Each year our cows produce calves which are born in March and April. These calves are then reared by their mothers outdoors over the following spring and summer months on a diet of milk and grass. During the autumn, the calves are gradually introduced to home grown barley to supplement their diets before being brought inside for the winter where they are housed on straw bedding and fed home grown silage, hay and barley.

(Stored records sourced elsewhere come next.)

Definition clear_calls (tr : list (N * Event)) : list N :=
  flat_map (fun e => match snd e with
                     | ev_clearHighlights => [fst e]
                     | _ => []
                     end) tr.

(* ================================================================== *)
(** * An in-memory document, a scripted provider and a normalizer,
      used to run the component on concrete inputs *)
(* ================================================================== *)

Module Fake.

(** A document is a sequence of words, each with its highlight colour; a
    range is the index of a word. Searching finds the words equal to a
    needle without whitespace and nothing for a needle with whitespace. *)
Record document := mkDocument
  { available : bool;
    selected : jsstring;
    words : list (jsstring * jsstring) }.

Fixpoint join (sep : jsstring) (xs : list jsstring) : jsstring :=
  match xs with
  | [] => []
  | [x] => x
  | x :: xs' => x ++ sep ++ join sep xs'
  end.

Fixpoint find_word (needle : jsstring) (i : nat) (ws : list (jsstring * jsstring))
  : list nat :=
  match ws with
  | [] => []
  | (x, _) :: ws' =>
      (if jsstring_eq_dec x needle then [i] else []) ++ find_word needle (S i) ws'
  end.

Fixpoint change_word (i : nat) (f : jsstring * jsstring -> jsstring * jsstring)
         (ws : list (jsstring * jsstring)) : option (list (jsstring * jsstring)) :=
  match ws, i with
  | [], _ => None
  | x :: ws', O => Some (f x :: ws')
  | x :: ws', S j => option_map (cons x) (change_word j f ws')
  end.

Definition change (i : nat) (f : jsstring * jsstring -> jsstring * jsstring)
           (d : document) : option document :=
  option_map (mkDocument (available d) (selected d)) (change_word i f (words d)).

#[export] Instance host : WordHost :=
  {| Doc := document;
     Range := nat;
     run_available := available;
     selection_text := fun d => Some (selected d);
     body_text := fun d => Some (join [32%N] (map fst (words d)));
     body_search := fun needle wholeWord d =>
       Some (if wholeWord then find_word needle 0 (words d) else []);
     insertText_replace := fun r text => change r (fun x => (text, snd x));
     set_highlightColor := fun r color => change r (fun x => (fst x, color));
     set_body_highlightColor := fun color d =>
       Some (mkDocument (available d) (selected d)
                        (map (fun x => (fst x, color)) (words d))) |}.

(** A provider that answers each kind of prompt from a fixed script. *)
Definition scripted (main tone style content : option Response.t) (wait : N)
  : Provider :=
  {| callGeminiJson := fun req =>
       match prompt req with
       | MainPrompt _ _ => main
       | TonePrompt _ _ => tone
       | StylePrompt _ _ => style
       | ContentPrompt _ _ => content
       end;
     latency := fun _ => wait |}.
(** The working map at the head of the pass number [n] (from 0); it no
    longer changes once no dependency set is empty. *)
Definition working_map (n : nat) (view_to_deps : gmap class_id (gset class_id))
    : gmap class_id (gset class_id) :=
  Nat.iter n (λ m, drop_ordered (ordered_of m) m) view_to_deps.

Section residue.
Context `{PySet}.

(** The identities that the generator yields, and what it leaves. *)
Definition emitted (views : list view) : gset class_id :=
  classes_of (concat (yielded (_sets_of_views_deps_iterator views))).

Definition residue (views : list view) : gmap class_id (gset class_id) :=
  drop_ordered (emitted views) (build_view_to_deps views).
End residue.

Section grants.
Context `{Surroundings}.

(** The grant statements of a rebuild, in order. *)
Definition grants grantee out : list string :=
  match grantee with
  | Some user =>
      grant_usage_sql (Some user) ::
      ((λ v, grant_select_sql (name v) (Some user)) <$>
         filter (λ v, hidden v = false) out)
  | None => []
  end.
End grants.

(** ** Sample inputs *)

Module Examples.
Definition A : class_id := 1%positive.
Definition B : class_id := 2%positive.
Definition C : class_id := 3%positive.
Definition X : class_id := 9%positive.

Definition select (body : string) : sql_query :=
  SqlQuery ("CREATE VIEW v AS " ++ body) [].

(** A chain: a depends on b, b depends on c; c is hidden. *)
Definition view_a : view := View A "a" [B] false (select "SELECT * FROM b").
Definition view_b : view := View B "b" [C] false (select "SELECT * FROM c").
Definition view_c : view := View C "c" [] true (select "SELECT 1").
Definition chain : list view := [view_a; view_b; view_c].

(** A cycle: a depends on b, b depends on a. *)
Definition view_b_cyclic : view :=
  View B "b" [A] false (select "SELECT * FROM a").
Definition cycle : list view := [view_a; view_b_cyclic].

All our beef comes from animals that have had two summers at grass. To achieve our target of producing the finest tastiest beef we take great care in selecting an animal for the table. A close eye is kept on the performance of the cattle which are then carefully selected for butchering only when showing the correct level of fat cover. Our cattle are taken to a small family abattoir where the beef is hung for four weeks. It is this maturing process that imparts wonderful flavour to the beef. After being hung, the sides are butchered and the beef is vacuum packed and labelled before being put into 13kg boxes.
The South Devon Breed
The South Devon of today originated in South West England, in an area of Devon known as the South Hams from where they spread right across the counties of Devon and Cornwall. Their predecessors were taken from the port of Plymouth to the North American colonies in considerable numbers, including a few on the Mayflower in 1620. During the Napoleonic wars the South Devon supplied the needs of the Royal Navy. The main expansion of the breed across the whole of the country did not happen until the 20th century.
The South Devon had established as a breed by the year 1800. With a light red coat, they were powerfully built and supplied rich milk and good beef, finely grained and marbled, and were relied upon to pull ploughshares until well into the 19th century. During the middle years of that century careful selection of breeding stock improved the breed considerably.